Work task
The required output is the lines below from the line containing "lookup_id (VOid oid) (after" to the line containing "rewrite El. apply", inclusive, retyped exactly. No other lines belong in it.

┏━━

(** After a matching conditional update the booking under [oid] is the
    completed one. *)
Lemma lookup_id_after_completion now oid w d :
  unique_ids w -> In d (bookings w) -> _id d = VOid oid -> status_is "in_progress" d ->
  lookup_id (VOid oid) (after (update_one (q_complete oid) (completed now)) w) =
  Some (set_fields (completed now) d).
Proof.
  intros Hu Hd Hid Hst.
  assert (Hm : (update_first (q_complete oid) (completed now) (bookings w)).1 = 1%nat).
  { destruct (update_first_matched (q_complete oid) (completed now) (bookings w)) as [H|H];
      [|done].
    exfalso. revert H. apply (update_first_matches _ _ _ d); [done|].
    by apply matches_q_complete. }
  destruct (update_first_split _ _ _ Hm) as (l1 & d0 & l2 & El & Hd0 & _ & Eu).
  apply matches_q_complete in Hd0 as [Hid0 _].
  assert (d0 = d) as ->.
  { apply (unique_by_id (bookings w)); [done| |done|congruence].
    rewrite El. apply in_elt. }
  pose proof (unique_ids_update_one (q_complete oid) (completed now) w Hu) as Hu1.
  replace (VOid oid) with (_id (set_fields (completed now) d)) by done.
  apply lookup_id_unique; [done|].
  rewrite bookings_after_update_one, Eu. apply in_elt.
Qed.

Lemma promoted_earliest_keeps readings started w1 w2 x :
  unique_ids w1 -> promoted_earliest readings started w1 w2 ->
  In x (bookings w1) -> ~ status_is "waiting" x ->
  lookup_id (_id x) w2 = Some x.
Proof.
  intros Hu Hp Hx Hnw. unfold promoted_earliest in Hp.
  destruct (waiting_docs w1) as [|y ys] eqn:W.
  - unfold lookup_id. rewrite Hp. by apply lookup_id_unique.
  - rewrite <- W in Hp.
    destruct Hp as (o & o' & (i & Ho & _) & _ & _ & _ & _ & _ & Hothers & _).
    apply Hothers; [done|]. intros E. apply lookup_In, in_waiting_docs in Ho as [Ho Hw].
    assert (x = o) as -> by by apply (unique_by_id (bookings w1)).
    done.
Qed.

Lemma lookup_id_complete_store c oid w d :
  unique_ids w -> In d (bookings w) -> _id d = VOid oid -> status_is "in_progress" d ->
  lookup_id (VOid oid) (complete_store c oid w) =
  Some (set_fields (completed (at_complete c)) d).
Proof.
  intros Hu Hd Hid Hst. unfold complete_store.
  set (w1 := after (update_one (q_complete oid) (completed (at_complete c))) w).
  pose proof (lookup_id_after_completion (at_complete c) oid w d Hu Hd Hid Hst) as L.
  fold w1 in L.
  change (lookup_id (VOid oid) (notified (at_notify c) ?x)) with (lookup_id (VOid oid) x).
  replace (VOid oid) with (_id (set_fields (completed (at_complete c)) d)) by done.
  apply (promoted_earliest_keeps (at_key c) (at_complete c) w1).
  - by apply unique_ids_update_one.
  - apply promote_step_earliest. by apply unique_ids_update_one.
  - unfold lookup_id in L. by apply List.find_some in L as [L _].
  - destruct (status_completed (at_complete c) d) as [S _]. unfold status_is in *. congruence.
Qed.

Lemma in_progress_dec oid w :
  {exists d, In d (bookings w) /\ _id d = VOid oid /\ status_is "in_progress" d} +
  {~ exists d, In d (bookings w) /\ _id d = VOid oid /\ status_is "in_progress" d}.
Proof.
  destruct (List.find (matches (q_complete oid)) (bookings w)) as [d|] eqn:F.
  - left. apply List.find_some in F as [Hd Hm]. apply matches_q_complete in Hm as [? ?].
    by exists d.
  - right. intros (d & Hd & H1 & H2). rewrite find_none_iff in F.
    specialize (F d Hd). apply not_true_iff_false in F. apply F.
    by apply matches_q_complete.
Qed.

Section Completion.
Variable ObjectId_of_str : string -> option ObjectId.

Lemma complete_not_found c id oid w :
  ObjectId_of_str id = Some oid ->
  (forall d, In d (bookings w) -> ~ (_id d = VOid oid /\ status_is "in_progress" d)) ->
  complete ObjectId_of_str c id w =
  (Error 404 "No in-progress appointment with that ID", w).
Proof.
  intros Hid Hnone. rewrite complete_run, Hid. rewrite decide_True; [done|].
  apply update_first_unmatched. intros d Hd. apply not_true_is_false.
  rewrite matches_q_complete. by apply Hnone.
Qed.

Lemma complete_found c id oid w d :
  ObjectId_of_str id = Some oid ->
  In d (bookings w) -> _id d = VOid oid -> status_is "in_progress" d ->
  complete ObjectId_of_str c id w =
  (Ok (result (compute_stats c) (complete_store c oid w)), complete_store c oid w).
Proof.
  intros Hid Hd Hoid Hst. rewrite complete_run, Hid. rewrite decide_False; [done|].
  apply (update_first_matches _ _ _ d); [done|]. by apply matches_q_complete.
Qed.

(** C3.  For the text of an ObjectId and a store with unique
    identifiers: [complete] succeeds exactly when a booking with that
    identifier has status in_progress, and then that booking has status
    completed and completed_at set to the reading of the clock that the
    call took first; otherwise it answers 404 and leaves the store as it
    was.  A second call with the same identifier, right after the first,
    answers 404. *)
Theorem complete_iff_in_progress (c : Clock) (id : string) (oid : ObjectId) (w : World) :
  unique_ids w ->
  ObjectId_of_str id = Some oid ->
  let r := result (complete ObjectId_of_str c id) w in
  let w' := after (complete ObjectId_of_str c id) w in
  ((exists stats, r = Ok stats) <->
   (exists d, In d (bookings w) /\ _id d = VOid oid /\ status_is "in_progress" d)) /\
  (forall d, In d (bookings w) -> _id d = VOid oid -> status_is "in_progress" d ->
     exists d',
       lookup_id (VOid oid) w' = Some d' /\ status_is "completed" d' /\
       get "completed_at" d' = Some (VDate (at_complete c)) /\
       forall k, k ≠ "status" -> k ≠ "completed_at" -> get k d' = get k d) /\
  (~ (exists d, In d (bookings w) /\ _id d = VOid oid /\ status_is "in_progress" d) ->
   r = Error 404 "No in-progress appointment with that ID" /\ w' = w) /\
  (forall c2,
     result (complete ObjectId_of_str c2 id) w' =
     Error 404 "No in-progress appointment with that ID").
Proof.
  intros Hu Hid r w'.
  assert (Hno : ~ (exists d, In d (bookings w) /\ _id d = VOid oid /\ status_is "in_progress" d) ->
                complete ObjectId_of_str c id w =
                (Error 404 "No in-progress appointment with that ID", w)).
  { intros Hn. apply (complete_not_found c id oid); [done|].
    intros d Hd [H1 H2]. apply Hn. by exists d. }
  assert (Hyes : forall d, In d (bookings w) -> _id d = VOid oid -> status_is "in_progress" d ->
            r = Ok (result (compute_stats c) (complete_store c oid w)) /\
            w' = complete_store c oid w).
  { intros d Hd Hoid Hst. unfold r, w', result, after.
    by rewrite (complete_found c id oid w d). }
  split; [|split; [|split]].
  - split.
    + intros [stats Hr].
      destruct (in_progress_dec oid w) as [H|H]; [done|].
      unfold r, result in Hr. by rewrite (Hno H) in Hr.
    + intros (d & Hd & Hoid & Hst). destruct (Hyes d Hd Hoid Hst) as [-> _]. by eexists.
  - intros d Hd Hoid Hst. destruct (Hyes d Hd Hoid Hst) as [_ ->].
    exists (set_fields (completed (at_complete c)) d). split; [by apply lookup_id_complete_store|].
    destruct (status_completed (at_complete c) d) as [S C]. split; [done|]. split; [done|].
    intros k Hk1 Hk2. rewrite get_set_fields. unfold completed. by simplify_map_eq.
  - intros Hn. unfold r, w', result, after. by rewrite (Hno Hn).
  - intros c2. unfold result.
    destruct (in_progress_dec oid w) as [(d & Hd & Hoid & Hst)|H].
    + destruct (Hyes d Hd Hoid Hst) as [_ ->].
      rewrite (complete_not_found c2 id oid); [done|done|].
      intros e He [Heid Hest].
      assert (Hu' : unique_ids (complete_store c oid w)).
      { unfold complete_store, unique_ids. simpl.
        by apply unique_ids_promote_step, unique_ids_update_one. }
      pose proof (lookup_id_complete_store c oid w d Hu Hd Hoid Hst) as L.
      rewrite <- Heid in L. rewrite (lookup_id_unique _ e Hu' He) in L.
      injection L as ->. destruct (status_completed (at_complete c) d) as [S _].
      unfold status_is in *. congruence.
    + unfold w', after. rewrite (Hno H). simpl.
      rewrite (complete_not_found c2 id oid); [done|done|].
      intros d Hd [H1 H2]. apply H. by exists d.
Qed.
End Completion.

┗━━

Answer section
  lookup_id (VOid oid) (after (update_one (q_complete oid) (completed now)) w) =
  Some (set_fields (completed now) d).
Proof.
  intros Hu Hd Hid Hst.
  assert (Hm : (update_first (q_complete oid) (completed now) (bookings w)).1 = 1%nat).
  { destruct (update_first_matched (q_complete oid) (completed now) (bookings w)) as [H|H];
      [|done].
    exfalso. revert H. apply (update_first_matches _ _ _ d); [done|].
    by apply matches_q_complete. }
  destruct (update_first_split _ _ _ Hm) as (l1 & d0 & l2 & El & Hd0 & _ & Eu).
  apply matches_q_complete in Hd0 as [Hid0 _].
  assert (d0 = d) as ->.
  { apply (unique_by_id (bookings w)); [done| |done|congruence].
    rewrite El. apply in_elt. }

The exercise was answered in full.